Start of Extracted information
Lemma tryBlock_stops w options config promptText attachments chrome dir startedAt :
  stopsAtFailure (tryBlock w options config promptText attachments chrome dir startedAt).
Proof.
  unfold tryBlock.
  repeat first
    [ apply stops_perform; [intros ?; reflexivity|intros ?; reflexivity]
    | apply stops_forEach; intros ?
    | match goal with
      | |- stopsAtFailure (bind (CookieSync.syncCookies _ _ _ _) _) =>
          apply stops_bind;
          [ apply (stops_quiet CookieSyncSpec.syncEvent);
            [ apply CookieSyncSpec.syncCookies_emits
            | apply CookieSyncSpec.syncCookies_total
            | exact syncEvent_noFailure ]
          | intros ? ]
      | |- stopsAtFailure (bind (tryCatch _ _) _) => apply stops_bind; [quiet_block|intros ?]
      | |- stopsAtFailure (bind _ _) => apply stops_bind; [|intros ?]
      | |- stopsAtFailure (if ?b then _ else _) => destruct b
      | |- stopsAtFailure (match ?x with _ => _ end) => destruct x
      | |- stopsAtFailure (when ?b _) => destruct b; cbn [when]
      end
    | quiet_block ].
Qed.

(** Where the one event of its kind sits in a list. *)
Lemma split_unique (f : Event -> bool) l1 x l2 : forall pre ev post,
  forallb (fun e => negb (f e)) l1 = true ->
  forallb (fun e => negb (f e)) l2 = true ->
  f ev = true ->
  l1 ++ x :: l2 = pre ++ ev :: post ->
  pre = l1 /\ ev = x /\ post = l2.
Proof.
  induction l1 as [|y l1 IH]; intros pre ev post H1 H2 Hev Heq.
  - destruct pre as [|p pre]; simpl in Heq.
    + injection Heq as -> ->. auto.
    + injection Heq as -> ->. rewrite forallb_app in H2. simpl in H2.
      rewrite Hev in H2. simpl in H2. rewrite andb_false_r in H2. discriminate.
  - simpl in H1. apply andb_true_iff in H1 as [Hy H1].
    destruct pre as [|p pre]; simpl in Heq.
    + injection Heq as -> _. rewrite Hev in Hy. discriminate.
    + injection Heq as -> Heq. destruct (IH pre ev post H1 H2 Hev Heq) as (-> & -> & ->).
      auto.
Qed.

Lemma absent_unique (f : Event -> bool) l : forall pre ev post,
  forallb (fun e => negb (f e)) l = true -> f ev = true -> l <> pre ++ ev :: post.
Proof.
  intros pre ev post Hl Hev ->. rewrite forallb_app in Hl. simpl in Hl.
  rewrite Hev in Hl. simpl in Hl. rewrite andb_false_r in Hl. discriminate.
Qed.

Definition failed (e : Event) : bool := negb (noFailure e).

Lemma noFailure_failed l :
  forallb noFailure l = true -> forallb (fun e => negb (failed e)) l = true.
Proof.
  intros H. rewrite forallb_forall in *. intros e He. unfold failed.
  now rewrite (H e He).
Qed.

Lemma weaken_forallb (P Q : Event -> bool) l :
  (forall e, P e = true -> Q e = true) -> forallb P l = true -> forallb Q l = true.
Proof. intros HPQ H. rewrite forallb_forall in *. auto. Qed.

Definition undisturbed (e : Event) : bool := negb (closesOrKills e).



Lemma teardownEvent_noFailure e : teardownEvent e = true -> noFailure e = true.
Proof. destruct e; simpl; auto; discriminate. Qed.



(** *** The run, part by part *)

(** A run with a prompt is its prologue followed by the statement. *)
Lemma run_prologue w options promptText st :
  option_map Js.trim (prompt options) = Some promptText ->
  promptText <> EmptyString ->
  runBrowserMode w options st
  = bind (prologue w options promptText) (statement w options promptText) st.
Proof.
  intros Hp Hne. unfold runBrowserMode. rewrite Hp.
  destruct promptText as [|c text]; [congruence|].
  unfold prologue, statement, tryBody. cbv zeta. unfold bind, tryCatch, ret.
  repeat match goal with
         | |- context [match ?x with _ => _ end] => destruct x as [[?|?|] ?]
         end; reflexivity.
Qed.

(** The state in which the statement is entered. *)
Lemma prologue_run w options promptText st bound st1 :
  prologue w options promptText st = (Ok bound, st1) ->
  exists evs0, entered st st1 evs0.
Proof.
  unfold prologue. cbv zeta.
  unfold bind, modify, when, log, emit, tryCatch, perform, now, ret, entered.
  destruct (tracing w (resolveBrowserConfig w (config options))); cbn -[app length];
    repeat (match goal with
            | |- context [settled ?o] => destruct (settled o) eqn:?
            end; cbn -[app length]);
    intros [= <- <-] || discriminate; cbn -[app length];
    eexists; (split; [rewrite <- ?app_assoc; try reflexivity; now rewrite app_nil_r|]);
    repeat split.
Qed.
End of Extracted information
Exercise description
Repeat exactly, and only, the lines of the records above, starting with the line that contains "end; reflexivity." and ending with the final line, both included.

Answer box
         end; reflexivity.
Qed.

(** The state in which the statement is entered. *)
Lemma prologue_run w options promptText st bound st1 :
  prologue w options promptText st = (Ok bound, st1) ->
  exists evs0, entered st st1 evs0.
Proof.
  unfold prologue. cbv zeta.
  unfold bind, modify, when, log, emit, tryCatch, perform, now, ret, entered.
  destruct (tracing w (resolveBrowserConfig w (config options))); cbn -[app length];
    repeat (match goal with
            | |- context [settled ?o] => destruct (settled o) eqn:?
            end; cbn -[app length]);
    intros [= <- <-] || discriminate; cbn -[app length];
    eexists; (split; [rewrite <- ?app_assoc; try reflexivity; now rewrite app_nil_r|]);
    repeat split.
Qed.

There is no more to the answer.